Colores (2022) draw inspiration from 18th-century pastoral landscapes by artists such as Gainsborough, Palmer, and Constable. Rose reinterprets these romanticised scenes through experimental techniques using pigments and metallic powders. She manipulates the materials’ drying times, densities, and gravitational behavior to create subtle yet profound shifts in texture and form—revealing the strange, energetic qualities embedded in these landscapes before industrialization.

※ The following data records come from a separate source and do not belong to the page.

(* ===== verification/Config.v ===== *)
(** * Configuration: the document and its validation

    Models [internal/config/config.go]: the configuration a daemon loads, the
    defaults [Validate] fills in and the checks it makes, and the transfer limits
    two peers end up with.

    A document is the decoded [Config]; whether it spelled out a folder's
    [enabled] or an encryption level is in the [Set] fields, as in the code.
    Validation that fails leaves its argument partly filled in, which every caller
    drops; the model returns the filled-in document only on success. *)

From S2P Require Import Prelude GoStd GoNet.
From Stdlib Require Import Ascii.

Local Open Scope Z_scope.

(** ** The document *)

Record APIEncryptionConfig := mkAPIEncryptionConfig {
  APIEncryptionConfig_Mode : string;
  APIEncryptionConfig_CertFile : string;
  APIEncryptionConfig_KeyFile : string;
  APIEncryptionConfig_TrustedCertificateSHA256 : string
}.

Record APIConfig := mkAPIConfig {
  APIConfig_Listen : string;
  APIConfig_Key : string;
  APIConfig_AdvertiseURL : string;
  APIConfig_Encryption : APIEncryptionConfig
}.

Record LoggingConfig := mkLoggingConfig { LoggingConfig_Level : string; LoggingConfig_Output : string }.

Record TransferConfig := mkTransferConfig {
  TransferConfig_SendBytesPerSecond : Z;
  TransferConfig_ReceiveBytesPerSecond : Z
}.

Record BackupConfig := mkBackupConfig {
  BackupConfig_Enabled : bool;
  BackupConfig_Mode : string;
  BackupConfig_MirrorPath : string;
  BackupConfig_ArchivePath : string;
  BackupConfig_CheckpointPath : string
}.

Record WebGUIConfig := mkWebGUIConfig {
  WebGUIConfig_Enabled : bool;
  WebGUIConfig_Version : string;
  WebGUIConfig_PackagePath : string;
  WebGUIConfig_InstallDir : string;
  WebGUIConfig_Listen : string;
  WebGUIConfig_HTTPSListen : string;
  WebGUIConfig_TLSCertFile : string;
  WebGUIConfig_TLSKeyFile : string;
  WebGUIConfig_UpdateURL : string;
  WebGUIConfig_ChecksumSHA256 : string
}.

Record MaintenanceConfig := mkMaintenanceConfig {
  MaintenanceConfig_Enabled : bool;
  MaintenanceConfig_Frequency : string;
  MaintenanceConfig_IdleOnly : bool;
  MaintenanceConfig_MaxFilesPerRun : Z;
  MaintenanceConfig_MaxBytesPerRun : Z;
  MaintenanceConfig_MaxFilesPerDay : Z;
  MaintenanceConfig_MaxBytesPerDay : Z;
  MaintenanceConfig_ScrubMode : string;
  MaintenanceConfig_SampleEveryNBlocks : Z;
  MaintenanceConfig_AutoRepair : bool
}.

Record IdentityGroupConfig := mkIdentityGroupConfig {
  IdentityGroupConfig_ID : string;
  IdentityGroupConfig_Token : string;
  IdentityGroupConfig_Enabled : bool
}.

Record RevokedIdentityConfig := mkRevokedIdentityConfig {
  RevokedIdentityConfig_GroupID : string;
  RevokedIdentityConfig_DiscoveryID : string;
  RevokedIdentityConfig_BootstrapProofKeyHash : string;
  RevokedIdentityConfig_RevokedAt : Z
}.

Record IdentityConfig := mkIdentityConfig {
  IdentityConfig_PrivateKey : string;
  IdentityConfig_PublicKey : string;
  IdentityConfig_EncryptionLevel : Z;
  IdentityConfig_Groups : list IdentityGroupConfig;
  IdentityConfig_Revoked : list RevokedIdentityConfig;
  IdentityConfig_encryptionLevelSet : bool
}.

Record NATConfig := mkNATConfig {
  NATConfig_Disabled : bool;
  NATConfig_MeshHelperDisabled : bool;
  NATConfig_STUNServers : list string;
  NATConfig_RelayPeers : list string;
  NATConfig_MaxRelayReservations : Z
}.

Record PublishedPortMappingConfig := mkPublishedPortMappingConfig {
  PublishedPortMappingConfig_HostIP : string;
  PublishedPortMappingConfig_HostPort : Z;
  PublishedPortMappingConfig_ContainerIP : string;
  PublishedPortMappingConfig_ContainerPort : Z
}.

Record NetworkHintsConfig := mkNetworkHintsConfig {
  NetworkHintsConfig_LocalContainerGatewayIPs : list string;
  NetworkHintsConfig_LocalCIDRs : list string;
  NetworkHintsConfig_PublishedPortMappings : list PublishedPortMappingConfig
}.

Record DiscoveryConfig := mkDiscoveryConfig {
  DiscoveryConfig_Disabled : bool;
  DiscoveryConfig_DHT : bool;
  DiscoveryConfig_Local : bool;
  DiscoveryConfig_DHTNamespace : string;
  DiscoveryConfig_DHTBootstrapPeers : list string;
  DiscoveryConfig_PairingCodeTTL : string;
  DiscoveryConfig_NetworkHints : NetworkHintsConfig;
  DiscoveryConfig_NAT : NATConfig
}.

Record MetadataConfig := mkMetadataConfig {
  MetadataConfig_Backend : string;
  MetadataConfig_Path : string;
  MetadataConfig_PerFolder : bool
}.

Record EndpointConfig := mkEndpointConfig {
  EndpointConfig_Kind : string;
  EndpointConfig_Address : string;
  EndpointConfig_NetworkHint : string
}.

Record PeerConfig := mkPeerConfig {
  PeerConfig_ID : string;
  PeerConfig_APIKey : string;
  PeerConfig_APICertificateSHA256 : string;
  PeerConfig_IdentityPublicKey : string;
  PeerConfig_IdentityGroupID : string;
  PeerConfig_DHTPeerID : string;
  PeerConfig_Relays : list string;
  PeerConfig_EncryptionLevel : Z;
  PeerConfig_SendBytesPerSecond : Z;
  PeerConfig_ReceiveBytesPerSecond : Z;
  PeerConfig_Addresses : list string;
  PeerConfig_Endpoints : list EndpointConfig;
  PeerConfig_encryptionLevelSet : bool
}.

Record PermissionPolicy := mkPermissionPolicy {
  PermissionPolicy_Mode : string;
  PermissionPolicy_FileMode : string;
  PermissionPolicy_DirMode : string;
  PermissionPolicy_PreserveOwner : bool;
  PermissionPolicy_PreserveGroup : bool;
  PermissionPolicy_PreserveACL : bool
}.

The Last Day (2023), a video shows thousands of photographs shot in Rose’s children's bedroom. The video is broken up into seven days, and each day depicts a different epoch in the history of the earth. The film is about charts the epic of the Earth's history through the objects in a child's bedroom. For each day, she lit the still lifes gradually, from sunrise to nightfall. Each arrangement—ranging from a milk bottle to a collection of toy trucks—represents a distinct era in Earth's history. For example, a milk bottle evokes the formless, pre-vegetation world; a rubber bathtub toy represents marine life; and toy trucks symbolize the era of late industrialization. On the seventh and final day, Rose introduced a radar-sensor carpet that responds to human presence by emitting light—serving as a central figure and ominous signal of an impending end. The work shows the history of the human landscape from the prehistoric to the industrial, mirroring the child's development of their imagination.

==Exhibitions==
Recent solo exhibitions include Science Gallery London (2024); GL STRAND (2023); LUMA Arles (2023); SITE Santa Fe (2023); Gladstone Gallery Seoul (2023); Cc Strombeek (2022); Pond Society (2020); Lafayette Anticipations (2020); Fridericianum (2019); LUMA Foundation (2019); Fondazione Sandretto (2018); Philadelphia Museum of Art (2018); Kunsthaus Bregenz (2017); Museu Serralves (2016); The Aspen Art Museum (2016); The Whitney Museum of American Art (2016) and Serpentine Galleries (2015). In addition to these and other solo exhibitions, the artist's work has been featured in the 2018 Carnegie International, the 2017 Venice Biennale, the 2016 São Paulo Biennial, and numerous other group exhibitions.

==Awards==
Rose won the illy Present Future Prize at Artissima 2014 and the Frieze Artist Award in 2015 for site-specific installations by emerging artists at the London fair.